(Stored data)
Lemma chunks_need_step o r : 0 <= o -> 0 < r -> let m := if filewrite_max <? r then filewrite_max else r in
  blocks o m <= chunks_need o r /\ blocks o m + chunks_need (o + m) (r - m) <= chunks_need o r.
Proof.
  intros Ho Hr. unfold chunks_need. change filewrite_max with 3072. destruct (Z.ltb_spec 3072 r) as [Hlt|Hge]; cbn zeta.
  - destruct (blocks_split o 3072 r Ho ltac:(lia)) as [H1 H2]. pose proof (Z.div_pos r 3072 ltac:(lia) ltac:(lia)).
    assert (r / 3072 = (r - 3072) / 3072 + 1) as E; [|lia].
    rewrite <- Z_div_plus by lia. f_equal. lia.
  - rewrite Z.sub_diag. change (blocks (o + r) 0) with 0. change (0 / 3072) with 0.
    pose proof (Z.div_pos r 3072 ltac:(lia) ltac:(lia)). lia.
Qed.

Section filewrite.
Context (p : nat) (x : proc) (T : ptree) (ip f : nat) (s0 : kstate) (fx : file) (D : Z -> list Z) (W : list (Z * list Z)).
Context (xi : inode) (addr n : Z).
Local Abbreviation sbk := (sb s0).
Local Abbreviation off := (f_off fx).
Local Abbreviation bs := (src_bytes T (PUser addr) s0 n).

(** Byte [j] is the end of a chunk. *)
Definition chunk_end (j : Z) : Prop := 0 <= j <= n /\ (j mod filewrite_max = 0 \/ j = n).

(** Whatever number of the writes [ws] the disk has received, recovery gives the
    file with the first chunks written. *)
Definition crash_ok (ws : list (Z * list Z)) : Prop := forall k, exists j a E, chunk_end j /\
  recovers (sb_nlog sbk) (sb_logstart sbk) (apply_writes D (take k ws)) E /\ disk_ok sbk E /\
  file_written sbk xi D off (take (Z.to_nat j) bs) a E.

(** The state after [tot] bytes. *)
Record progress (tot : Z) (a' : list Z) (ws : list (Z * list Z)) (l' : logst) (s : kstate) : Prop := {
  pr_end : chunk_end tot;
  pr_state : fi p x (file_in s0 f (set_f_off (off + tot) fx)) (apply_writes D ws) (rev ws ++ W) ip
    (inode_after xi a' (off + tot)) ∅ (apply_writes D ws) l' s;
  pr_file : file_state sbk (inode_after xi a' (off + tot)) (apply_writes D ws) l';
  pr_written : file_written sbk xi D off (take (Z.to_nat tot) bs) a' (apply_writes D ws);
  pr_avail : chunks_need (off + tot) (n - tot) <= avail s0 (apply_writes D ws) a';
  pr_crash : crash_ok ws;
}.

(** The writes of one more chunk. *)
Lemma crash_ok_app ws ws' a1 tot a2 tot' : let D1 := apply_writes D ws in let D2 := apply_writes D (ws ++ ws') in
  crash_ok ws -> chunk_end tot -> chunk_end tot' -> disk_ok sbk D1 -> disk_ok sbk D2 ->
  file_written sbk xi D off (take (Z.to_nat tot) bs) a1 D1 -> file_written sbk xi D off (take (Z.to_nat tot') bs) a2 D2 ->
  (forall k, let Dk := apply_writes D1 (take k ws') in recovers (sb_nlog sbk) (sb_logstart sbk) Dk D1 \/
     recovers (sb_nlog sbk) (sb_logstart sbk) Dk D2) ->
  crash_ok (ws ++ ws').
Proof.
  intros D1 D2 Hc Ht Ht' Hd1 Hd2 Hw1 Hw2 Hk k. destruct (decide (k <= length ws)%nat) as [Hle|Hgt].
  - rewrite take_app_le by done. apply Hc.
  - rewrite take_app_ge, apply_writes_app by lia. fold D1. destruct (Hk (k - length ws)%nat) as [H|H].
    + by exists tot, a1, D1.
    + by exists tot', a2, D2.
Qed.
Lemma add_refs_nil ft : add_refs [] ft = ft.
Proof. apply list_eq. intros f. rewrite add_refs_lookup. destruct (ft !! f) as [[]|]; [|done].
  cbn [fmap option_fmap option_map filter list_filter length Z.of_nat]. by rewrite Z.add_0_r. Qed.

Lemma add_refs_some l ft f z : ft !! f = Some z ->
  let z' := set_f_ref (f_ref z + Z.of_nat (length (filter (fun o => o = Some f) l))) z in
  add_refs l ft !! f = Some z' /\ add_refs (l ++ [Some f]) ft = <[f := set_f_ref (f_ref z' + 1) z']> (add_refs l ft).
Proof.
  intros Hz z'. assert (add_refs l ft !! f = Some z') as Hz' by by rewrite add_refs_lookup, Hz. split; [done|].
  apply list_eq. intros g. rewrite add_refs_lookup, filter_app, length_app. destruct (decide (g = f)) as [->|Hne].
  - rewrite list_lookup_insert_eq by by eapply lookup_lt_Some. rewrite Hz. cbn. rewrite decide_True by done.
    unfold z', set_f_ref. cbn [f_type f_ref f_readable f_writable f_pipe f_ip f_off f_major length]. do 2 f_equal. lia.
  - rewrite list_lookup_insert_ne, add_refs_lookup by done. cbn. rewrite decide_False by congruence. cbn. by rewrite Nat.add_0_r.
Qed.

Lemma filedup_eq f z s : ftable_lock ∉ held s -> ftable s !! f = Some z -> 1 <= f_ref z ->
  filedup f s = Ret f (set_ftable (<[f := set_f_ref (f_ref z + 1) z]> (ftable s)) s).
Proof.
  intros Hl Hz Hr. unfold filedup. erewrite bind_Ret by by apply acquire_eq.
  erewrite bind_Ret by (unfold file_at; cbn; by rewrite Hz). rewrite (proj2 (Z.ltb_ge _ _)) by lia.
  erewrite bind_Ret by (unfold file_upd; cbn; by rewrite Hz). erewrite bind_Ret by by apply (release_head _ (held s)).
  cbn. f_equal. by destruct s as [[]].
Qed.
(* ===== verification/Usys.v ===== *)
(** * The system calls as user programs see them (user/user.h, user/ulib.c,
    user/printf.c)

    [Sys] is the interface of the kernel to user programs; programs are written
    against it.  Strings are the lists of their characters, without the final
    NUL.  [Tty] is an instance for running programs: a file descriptor gives
    back the chunks it holds, one per [read], and collects what is written. *)

From S2P Require Import Prelude Mem Str.

Class Sys (S : Type) := {
  sys_fork : M S Z;
  sys_exit : forall {A}, Z -> M S A;
  sys_wait : M S Z;                           (* wait(0) *)
  sys_wait_st : M S (Z * option Z);           (* wait(&st): the result, and what is stored in st *)
  sys_pipe : M S (option (Z * Z));
  sys_read : Z -> Z -> M S (Z * list Z);     (* the count or -1, and the bytes stored *)
  sys_write : Z -> list Z -> M S Z;
  sys_close : Z -> M S Z;
  sys_kill : Z -> M S Z;
  sys_exec : list Z -> list (list Z) -> M S Z;
  sys_open : list Z -> Z -> M S Z;
  sys_mknod : list Z -> Z -> Z -> M S Z;
  sys_unlink : list Z -> M S Z;
  sys_fstat : Z -> M S (Z * list Z);          (* the result, and dev, ino, type, nlink, size *)
  sys_link : list Z -> list Z -> M S Z;
  sys_mkdir : list Z -> M S Z;
  sys_chdir : list Z -> M S Z;
  sys_dup : Z -> M S Z;
  sys_getpid : M S Z;
  sys_sbrk : Z -> M S Z;
  sys_sleep : Z -> M S Z;
  sys_uptime : M S Z;
  sys_trace : Z -> M S Z;
  sys_pinfo : M S (Z * (nat -> Z * Z * Z * Z * list Z)); (* active, pid, state, pages, name of each slot *)
}.

(** A string constant. *)
Fixpoint str (s : string) : list Z :=
  match s with
  | EmptyString => []
  | String a s' => Z.of_N (Ascii.N_of_ascii a) :: str s'
  end.
Definition NL : Z := 10.

Module Ulib.

(** ** user/printf.c *)

Inductive uarg := UInt (x : Z) | ULong (x : Z) | UPtr (x : Z) | UStr (s : option (list Z)) | UChar (c : Z).

Section printf.
Context {S : Type} `{Sys S}.

Definition putc (fd c : Z) : M S unit := (sys_write fd [u8 c];; ret tt)%K.

Definition udigit (d : Z) : Z := nth (Z.to_nat d) (str "0123456789ABCDEF") 0.

(** [do { buf[i++] = digits[x % base]; } while((x /= base) != 0);], last digit
    first; 33 digits hold any 32-bit number. *)
Fixpoint udigits (fuel : nat) (x base : Z) : list Z :=
  match fuel with
  | O => []
  | Datatypes.S f => udigit (x mod base) :: (if x / base =? 0 then [] else udigits f (x / base) base)
  end.

Definition printint_buf (xx base : Z) (sgn : bool) : list Z :=
  let neg := sgn && (xx <? 0) in
  let x := u32 (if neg then - xx else xx) in
  udigits 33 x base ++ (if neg then str "-" else []).

Definition printint (fd xx base : Z) (sgn : bool) : M S unit :=
  for_each (rev (printint_buf xx base sgn)) (putc fd).

(** [digits[x >> 60]], then [x <<= 4], 16 times. *)
Fixpoint ptr_digits (k : nat) (x : Z) : list Z :=
  match k with
  | O => []
  | Datatypes.S k' => udigit (Z.shiftr x 60) :: ptr_digits k' (u64 (Z.shiftl x 4))
  end.

Definition printptr (fd x : Z) : M S unit :=
  for_each (str "0x" ++ ptr_digits 16 x) (putc fd).

(** One conversion; the arguments that are left. *)
Definition print_conv (fd c : Z) (args : list uarg) : M S (list uarg) :=
  let pct := nth 0 (str "%") 0 in
  (if c =? nth 0 (str "d") 0 then
     match args with UInt x :: r => printint fd x 10 true;; ret r | _ => ret args end
   else if c =? nth 0 (str "l") 0 then
     match args with ULong x :: r => printint fd (i32 x) 10 false;; ret r | _ => ret args end
   else if c =? nth 0 (str "x") 0 then
     match args with UInt x :: r => printint fd x 16 false;; ret r | _ => ret args end
   else if c =? nth 0 (str "p") 0 then
     match args with UPtr x :: r => printptr fd x;; ret r | _ => ret args end
   else if c =? nth 0 (str "s") 0 then
     match args with
     | UStr o :: r => for_each (match o with Some t => t | None => str "(null)" end) (putc fd);; ret r
     | _ => ret args
     end
   else if c =? nth 0 (str "c") 0 then
     match args with UChar x :: r => putc fd x;; ret r | _ => ret args end
   else if c =? pct then putc fd c;; ret args
   else putc fd pct;; putc fd c;; ret args)%K.

Fixpoint vprintf_loop (fd : Z) (fmt : list Z) (state : bool) (args : list uarg) : M S unit :=
  match fmt with
  | [] => ret tt
  | c :: fmt' =>
      (if state then
         args <- print_conv fd c args;
         vprintf_loop fd fmt' false args
       else if c =? nth 0 (str "%") 0 then vprintf_loop fd fmt' true args
       else putc fd c;; vprintf_loop fd fmt' false args)%K
  end.

Definition vprintf (fd : Z) (fmt : list Z) (args : list uarg) : M S unit := vprintf_loop fd fmt false args.
Definition fprintf (fd : Z) (fmt : list Z) (args : list uarg) : M S unit := vprintf fd fmt args.
Definition printf (fmt : list Z) (args : list uarg) : M S unit := vprintf 1 fmt args.

(** ** user/ulib.c: the functions that make system calls *)

(** [gets]: the characters read so far, and whether the loop goes on. *)
Definition gets_body (max : Z) (buf : list Z) : M S (list Z + list Z) :=
  (if Z.of_nat (length buf) + 1 <? max then
     ' (cc, c) <- sys_read 0 1;
     if cc <? 1 then ret (inr buf)
     else
       let ch := nth 0 c 0 in
       let buf := buf ++ [ch] in
       if (ch =? 10) || (ch =? 13) then ret (inr buf) else ret (inl buf)
   else ret (inr buf))%K.

Definition gets (max : Z) : M S (list Z) := loop (gets_body max) [].

Definition stat (n : list Z) : M S (Z * list Z) :=
  (fd <- sys_open n 0;
   if fd <? 0 then ret (-1, [])
   else
     r <- sys_fstat fd;
     sys_close fd;;
     ret r)%K.
End printf.

(** ** user/ulib.c: the functions on memory *)

(** [while(( *s++ = *t++) != 0);] *)
Definition strcpy (m : mem) (s t : Z) : option mem :=
  ploop (fun a : mem * Z * Z =>
    let '(m, s, t) := a in
    let c := ld8 m t in
    let m := st8 m s c in
    if negb (c =? 0) then inl (m, s + 1, t + 1) else inr m) (m, s, t).

Definition strcmp (m : mem) (p q : Z) : option Z :=
  ploop (fun a : Z * Z =>
    let '(p, q) := a in
    if negb (ld8 m p =? 0) && (ld8 m p =? ld8 m q) then inl (p + 1, q + 1)
    else inr (ld8 m p - ld8 m q)) (p, q).

Definition strlen (m : mem) (s : Z) : option Z :=
  ploop (fun n => if negb (ld8 m (s + n) =? 0) then inl (n + 1) else inr n) 0.

Fixpoint memset_loop (k : nat) (m : mem) (cdst c : Z) : mem :=
  match k with O => m | S k' => memset_loop k' (st8 m cdst c) (cdst + 1) c end.
Definition memset (m : mem) (dst c n : Z) : mem := memset_loop (Z.to_nat n) m dst c.

(** The address of [c] in the string at [s], 0 if it is not there. *)
Definition strchr (m : mem) (s c : Z) : option Z :=
  ploop (fun s => if ld8 m s =? 0 then inr 0 else if ld8 m s =? c then inr s else inl (s + 1)) s.

(** [char] is unsigned on RISC-V; [n] is an int. *)
Definition atoi (m : mem) (s : Z) : option Z :=
  ploop (fun a : Z * Z =>
    let '(s, n) := a in
    let c := ld8 m s in
    if (48 <=? c) && (c <=? 57) then inl (s + 1, i32 (n * 10 + c - 48)) else inr n) (s, 0).

(** Copies up when the source is above the destination, else down. *)
Definition memmove (m : mem) (dst src n : Z) : mem :=
  if dst <? src then Str.copy_up (Z.to_nat n) m dst src
  else Str.copy_down (Z.to_nat n) m (dst + n) (src + n).

Fixpoint memcmp_loop (k : nat) (m : mem) (p1 p2 : Z) : Z :=
  match k with
  | O => 0
  | S k' => if negb (ld8 m p1 =? ld8 m p2) then ld8 m p1 - ld8 m p2 else memcmp_loop k' m (p1 + 1) (p2 + 1)
  end.
Definition memcmp (m : mem) (s1 s2 n : Z) : Z := memcmp_loop (Z.to_nat n) m s1 s2.

Definition memcpy (m : mem) (dst src n : Z) : mem := memmove m dst src n.

End Ulib.

(** ** A system to run filters on

    Each descriptor gives back what it holds, at most one of its chunks per
    [read], and collects what is written to it.  Everything else fails. *)

Record tty := MkTty { t_in : gmap Z (list (list Z)); t_out : gmap Z (list Z) }.

Definition tty_read (fd n : Z) : M tty (Z * list Z) := fun t =>
  match default [] (t_in t !! fd) with
  | [] => Ret (0, []) t
  | c :: cs =>
      let d := take (Z.to_nat n) c in
      let rest := drop (Z.to_nat n) c in
      Ret (Z.of_nat (length d), d)
        (MkTty (<[fd := match rest with [] => cs | _ => rest :: cs end]> (t_in t)) (t_out t))
  end.
Definition tty_write (fd : Z) (d : list Z) : M tty Z := fun t =>
  Ret (Z.of_nat (length d)) (MkTty (t_in t) (<[fd := default [] (t_out t !! fd) ++ d]> (t_out t))).

#[export] Instance tty_sys : Sys tty := {|
  sys_fork := ret (-1);
  sys_exit := fun A _ => panic "exit";
  sys_wait := ret (-1);
  sys_wait_st := ret (-1, None);
  sys_pipe := ret None;
  sys_read := tty_read;
  sys_write := tty_write;
  sys_close := fun _ => ret 0;
  sys_kill := fun _ => ret (-1);
  sys_exec := fun _ _ => ret (-1);
  sys_open := fun _ _ => ret (-1);
  sys_mknod := fun _ _ _ => ret (-1);
  sys_unlink := fun _ => ret (-1);
  sys_fstat := fun _ => ret (-1, []);
  sys_link := fun _ _ => ret (-1);
  sys_mkdir := fun _ => ret (-1);
  sys_chdir := fun _ => ret (-1);
  sys_dup := fun _ => ret (-1);
  sys_getpid := ret 1;
  sys_sbrk := fun _ => ret (-1);
  sys_sleep := fun _ => ret 0;
  sys_uptime := ret 0;
  sys_trace := fun _ => ret (-1);
  sys_pinfo := ret (-1, fun _ => (0, 0, 0, 0, []));
|}.

(** What a descriptor still holds, and what has been written to one. *)
Definition pending (t : tty) (fd : Z) : list Z := concat (default [] (t_in t !! fd)).
Definition output (t : tty) (fd : Z) : list Z := default [] (t_out t !! fd).

(** A read takes a part of what is there, and nothing only at the end. *)
Lemma tty_read_spec fd n t : Forall (fun c => c <> []) (default [] (t_in t !! fd)) -> 0 < n ->
  exists d t', tty_read fd n t = Ret (Z.of_nat (length d), d) t' /\ pending t fd = d ++ pending t' fd /\
    t_out t' = t_out t /\ Z.of_nat (length d) <= n /\ (d = [] -> pending t fd = []) /\
    Forall (fun c => c <> []) (default [] (t_in t' !! fd)).
Proof.
  intros Hne Hn. unfold tty_read, pending. destruct (default [] (t_in t !! fd)) as [|c cs] eqn:E.
  { exists [], t. rewrite E. split; [done|]. split; [done|]. split; [done|]. split; [cbn; lia|done]. }
  apply Forall_cons in Hne as [Hc Hcs]. eexists _, _. split; [reflexivity|]. cbn [t_in t_out].
  rewrite lookup_insert_eq. cbn [default from_option id]. split; [|split; [done|split; [rewrite length_take; lia|split]]].
  - cbn [concat]. rewrite <- (take_drop (Z.to_nat n) c) at 1. rewrite <- app_assoc. f_equal.
    by destruct (drop (Z.to_nat n) c).
  - intros Hd. exfalso. destruct c; [done|]. by destruct (Z.to_nat n) eqn:En; [lia|].
  - destruct (drop (Z.to_nat n) c) eqn:Ed; [done|]. by constructor.
Qed.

EXERCISE> Reproduce exactly, please, only the lines from the start of the data above to the line that contains "file with the first chunks written. *)", with both ends kept.

RESPONSE BELOW>
Lemma chunks_need_step o r : 0 <= o -> 0 < r -> let m := if filewrite_max <? r then filewrite_max else r in
  blocks o m <= chunks_need o r /\ blocks o m + chunks_need (o + m) (r - m) <= chunks_need o r.
Proof.
  intros Ho Hr. unfold chunks_need. change filewrite_max with 3072. destruct (Z.ltb_spec 3072 r) as [Hlt|Hge]; cbn zeta.
  - destruct (blocks_split o 3072 r Ho ltac:(lia)) as [H1 H2]. pose proof (Z.div_pos r 3072 ltac:(lia) ltac:(lia)).
    assert (r / 3072 = (r - 3072) / 3072 + 1) as E; [|lia].
    rewrite <- Z_div_plus by lia. f_equal. lia.
  - rewrite Z.sub_diag. change (blocks (o + r) 0) with 0. change (0 / 3072) with 0.
    pose proof (Z.div_pos r 3072 ltac:(lia) ltac:(lia)). lia.
Qed.

Section filewrite.
Context (p : nat) (x : proc) (T : ptree) (ip f : nat) (s0 : kstate) (fx : file) (D : Z -> list Z) (W : list (Z * list Z)).
Context (xi : inode) (addr n : Z).
Local Abbreviation sbk := (sb s0).
Local Abbreviation off := (f_off fx).
Local Abbreviation bs := (src_bytes T (PUser addr) s0 n).

(** Byte [j] is the end of a chunk. *)
Definition chunk_end (j : Z) : Prop := 0 <= j <= n /\ (j mod filewrite_max = 0 \/ j = n).

(** Whatever number of the writes [ws] the disk has received, recovery gives the
    file with the first chunks written. *)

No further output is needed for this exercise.